The coastal plain includes the following geographical regions (from north to south):

===Northern Coastal Plain===
The Northern Coastal Plain or Plain of Asher stretches from Israel's third-largest city, Haifa, northwards to Rosh HaNikra on the Israel-Lebanon border. It separates the Western Galilee and the Jezreel Valley from the Mediterranean. Its southern segment borders the Jezreel Valley and is known as the Plain of Zebulun. It is a fertile region containing the city of Nahariya and many moshavim and kibbutzim. There are many small islands and islets off the coast in this region. Often regarded as a separate region is the Acre coastal plain, which is crowded with urban areas including Acre and the northern suburbs of Haifa, known as the Krayot, as well as more agricultural areas.

===Hof HaCarmel===
The Hof HaCarmel (lit. "Carmel Coast") region is the Northern Coastal Plain section stretching along the Mount Carmel range, from Haifa (more exactly: Rosh HaCarmel, the Mount Carmel cape that reaches almost all the way to the sea), down to Nahal Taninim south of Zikhron Ya'akov. The soil of the Hof HaCarmel plain is rich and apart from the main city of Haifa in the north, most settlement here is made up of farming communities. The Hof HaCarmel Regional Council is an administrative unit which largely, but not fully, corresponds to the Hof HaCarmel geographic region.

===Sharon Plain===
The Sharon plain is the next stage down the Coastal Plain, running from Nahal Taninim (Zikhron Ya'akov) to Tel Aviv's Yarkon River. This area is Israel's most densely populated, containing a number of large towns and cities including Netanya and Herzliya as well as smaller communities inland.

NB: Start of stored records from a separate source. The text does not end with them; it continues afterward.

(** * CloudLaunch base VM plugin: launch orchestration

    A shallow embedding of [baselaunch/backend_plugins/base_vm_app.py]
    (class [BaseVMAppPlugin]) and the properties of its launch steps.

    The plugin is Python glue around three outside parties: the CloudBridge
    provider object, the [requests] HTTP client and the task's progress sink.
    The embedding keeps the plugin's control flow as written and threads an
    explicit world through it: the provider's state (abstract, behind the
    [CloudProvider] interface), a script of HTTP answers, and the
    chronological trace of everything the plugin did to the outside. *)

From Stdlib Require Import ZArith List String Bool Lia.
From Equations Require Import Equations.
Import ListNotations.

Set Warnings "-register-all".

Local Open Scope string_scope.
Local Open Scope Z_scope.

(* ===================================================================== *)
(** ** Python values and exceptions                                       *)
(* ===================================================================== *)

(** The configuration objects handed to the plugin are parsed JSON.  Numbers
    are kept to integers; a dict is the list of its entries in order. *)
Inductive value : Type :=
| VNone
| VBool (b : bool)
| VInt (z : Z)
| VStr (s : string)
| VList (items : list value)
| VDict (entries : list (string * value)).

(** The subclasses of [Exception] that the plugin can meet.  [HTTPError],
    [ConnectionError] and [RequestException] are those of
    [requests.exceptions] (the last one stands for every other member of that
    family: read timeouts, malformed URLs); [CloudError] is anything raised
    from inside CloudBridge. *)
Inductive exn : Type :=
| AttributeError (msg : string)
| TypeError (msg : string)
| ValueError (msg : string)
| IndexError (msg : string)
| HTTPError (status_code : Z)
| ConnectionError (msg : string)
| RequestException (msg : string)
| CloudError (msg : string).
(** The speculative example: the risk-based count is 0, so Steps 5 to 8
    leave no contract and recommend against the position (the console
    example goes on to 1 contract by halving the loss estimate, a step the
    procedure does not have). *)
Lemma amd_short_strangle_too_small :
  contracts_from_risk amd_short_strangle == 0 /\
  exists r, calculate_sizing amd_short_strangle = Sized r /\
            final_contracts r == 0 /\ recommended r = POSITION_TOO_SMALL.
Proof.
  split; [reflexivity|].
  eexists. split; [vm_compute; reflexivity|]. split; reflexivity.
Qed.

(** C7, as stated, fails: for the stock position the allocation-based
    count is 300 shares and the risk-based count 250, and Step 5 keeps 300;
    calculate_sizing returns the 300 shares. *)
Lemma initial_contracts_not_always_min :
  ~ (forall i a, contracts_from_allocation i = Some a ->
       initial_contracts i == Qmin a (contracts_from_risk i)).
Proof.
  intros H.
  specialize (H stock_round_lot (round_lot (dollar_allocation stock_round_lot / 30))
                eq_refl).
  vm_compute in H. discriminate H.
Qed.

Lemma stock_round_lot_sized :
  exists r, calculate_sizing stock_round_lot = Sized r /\
            final_contracts r == 300 /\ contracts_from_risk stock_round_lot == 250.
Proof. eexists. split; [vm_compute; reflexivity|]. split; reflexivity. Qed.

(** C7, amended.  For a debit spread the count of Step 5 is the minimum of
    the allocation-based and the risk-based count, each rounded down, so
    the risk-based count binds whenever it is the smaller; a credit spread
    is sized by the risk-based count alone.  For the NVDA call vertical
    (core, HIGH, $1,200 maximum loss per spread, $100,000 portfolio) the
    two counts are 8 and 2 and the final size is 2. *)
Theorem debit_spread_takes_minimum (i : sizing_input) (d : Q) :
  trade_structure_of i = DebitSpread d ->
  contracts_from_allocation i = Some (round_down (dollar_allocation i / d)) /\
  initial_contracts i
    == Qmin (round_down (dollar_allocation i / d)) (contracts_from_risk i) /\
  (contracts_from_risk i <= round_down (dollar_allocation i / d) ->
   initial_contracts i == contracts_from_risk i) /\
  (forall j, trade_structure_of j = CreditSpread ->
             initial_contracts j = contracts_from_risk j) /\
  (contracts_from_allocation nvda_vertical = Some (round_down (10000 / 1200)) /\
   round_down (10000 / 1200) == 8 /\
   contracts_from_risk nvda_vertical == 2 /\
   exists r, calculate_sizing nvda_vertical = Sized r /\ final_contracts r == 2).
Proof.
  intros Hd. unfold contracts_from_allocation, initial_contracts. rewrite Hd.
  split; [reflexivity|]. split; [reflexivity|]. split.
  - intros Hle. now apply Q.min_r.
  - split.
    + intros j Hj. unfold initial_contracts. now rewrite Hj.
    + split; [|split; [reflexivity|split; [reflexivity|]]].
      * reflexivity.
      * eexists. split; [vm_compute; reflexivity | reflexivity].
Qed.
(** * Further properties *)

(** ** The matcher *)

Lemma matches_meets (resources : Resources.t) (requirements : Requirements.t) :
  _matches resources (Some requirements) = true <-> meets resources requirements.
Proof.
  destruct requirements as [cpus memory_mib req_gpus interruptible local].
  unfold _matches, meets. cbn [Requirements.cpus Requirements.memory_mib
    Requirements.gpus Requirements.interruptible].
  split.
  - intros H.
    repeat match type of H with
           | (if ?c then false else _) = true =>
             let E := fresh "E" in destruct c eqn:E; [discriminate |]
           | match ?o with Some _ => _ | None => _ end = true =>
             destruct o
           end.
    all: repeat split; intros; simplify_eq/=.
    all: repeat match goal with
           | H : ?o = Some _, E : context [match ?o with _ => _ end] |- _ =>
             rewrite H in E
           end.
    all: repeat match goal with
           | E : negb (?a =? ?b) && _ = false |- _ =>
             destruct (Z.eqb_spec a b); cbn in E; [try contradiction |]
           | E : negb (String.eqb ?a ?b) && _ = false |- _ =>
             destruct (String.eqb_spec a b); cbn in E; [try contradiction |]
           | E : (?a >? ?b) = false |- _ =>
             rewrite Z.gtb_ltb in E; apply Z.ltb_ge in E
           end; try lia; try congruence.
    all: match goal with
         | E : context [negb (truthy_bool ?o)] |- _ =>
           destruct o as [[] |]; cbn in E; try discriminate; reflexivity
         end.
  - intros (Hcpus & Hmemory & Hgpus).
    assert (Hbound : forall o bound,
               (forall n, o = Some n -> n <> 0 -> n <= bound) ->
               match o with
               | Some n => negb (n =? 0) && (n >? bound)
               | None => false
               end = false).
    { intros [n |] bound Hn; [| reflexivity].
      destruct (Z.eqb_spec n 0); [reflexivity |]. cbn.
      rewrite Z.gtb_ltb. apply Z.ltb_ge. now apply Hn. }
    rewrite (Hbound _ _ Hcpus), (Hbound _ _ Hmemory).
    destruct req_gpus as [req_gpus |]; [| reflexivity].
    destruct (Hgpus _ eq_refl) as (Hlen & Hname & Hfloor & Hint). cbv zeta.
    replace (_ >? len _) with false by (symmetry; rewrite Z.gtb_ltb; now apply Z.ltb_ge).
    replace (match GpusRequirements.name req_gpus with
             | Some name => _ | None => false end) with false.
    2:{ destruct (GpusRequirements.name req_gpus) as [name |]; [| reflexivity].
        destruct (String.eqb_spec name ""); [reflexivity |]. cbn. symmetry.
        rewrite Z.gtb_ltb. apply Z.ltb_ge. now apply Hname. }
    replace (match GpusRequirements.memory_mib req_gpus with
             | Some floor => _ | None => false end) with false.
    2:{ destruct (GpusRequirements.memory_mib req_gpus) as [floor |]; [| reflexivity].
        destruct (Z.eqb_spec floor 0); [reflexivity |]. cbn. symmetry.
        rewrite Z.gtb_ltb. apply Z.ltb_ge. now apply Hfloor. }
    destruct interruptible as [[] |]; [| reflexivity | reflexivity].
    now rewrite (Hint eq_refl).
Qed.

===Central Coastal Plain===
The Israel's Central Coastal Plain also known as Judean Coastal Plain, is running from northern Tel Aviv's Yarkon River to the northern tip of the Gaza Strip marked by Nahal Shikma, the Central Coastal Plain contains cities such as Bat Yam, Rishon LeZion, Ashdod and Ashkelon, as well as agricultural communities.

===Southern Coastal Plain===
The Southern Coastal Plain, also known as the Negev Coastal Plain, extends south and southwest from the mouth of Nahal Lachish and merges with the coastal plain of the Sinai Peninsula. The physical geographical region crosses political boundaries, encompassing parts of Israel and the Gaza Strip.

The Israeli Southern Coastal Plain is divided into two subdivisions:
- the Besor region, a savanna-type area with a relatively large number of communities, in the north
- the Agur-Halutza region in the south which is very sparsely populated.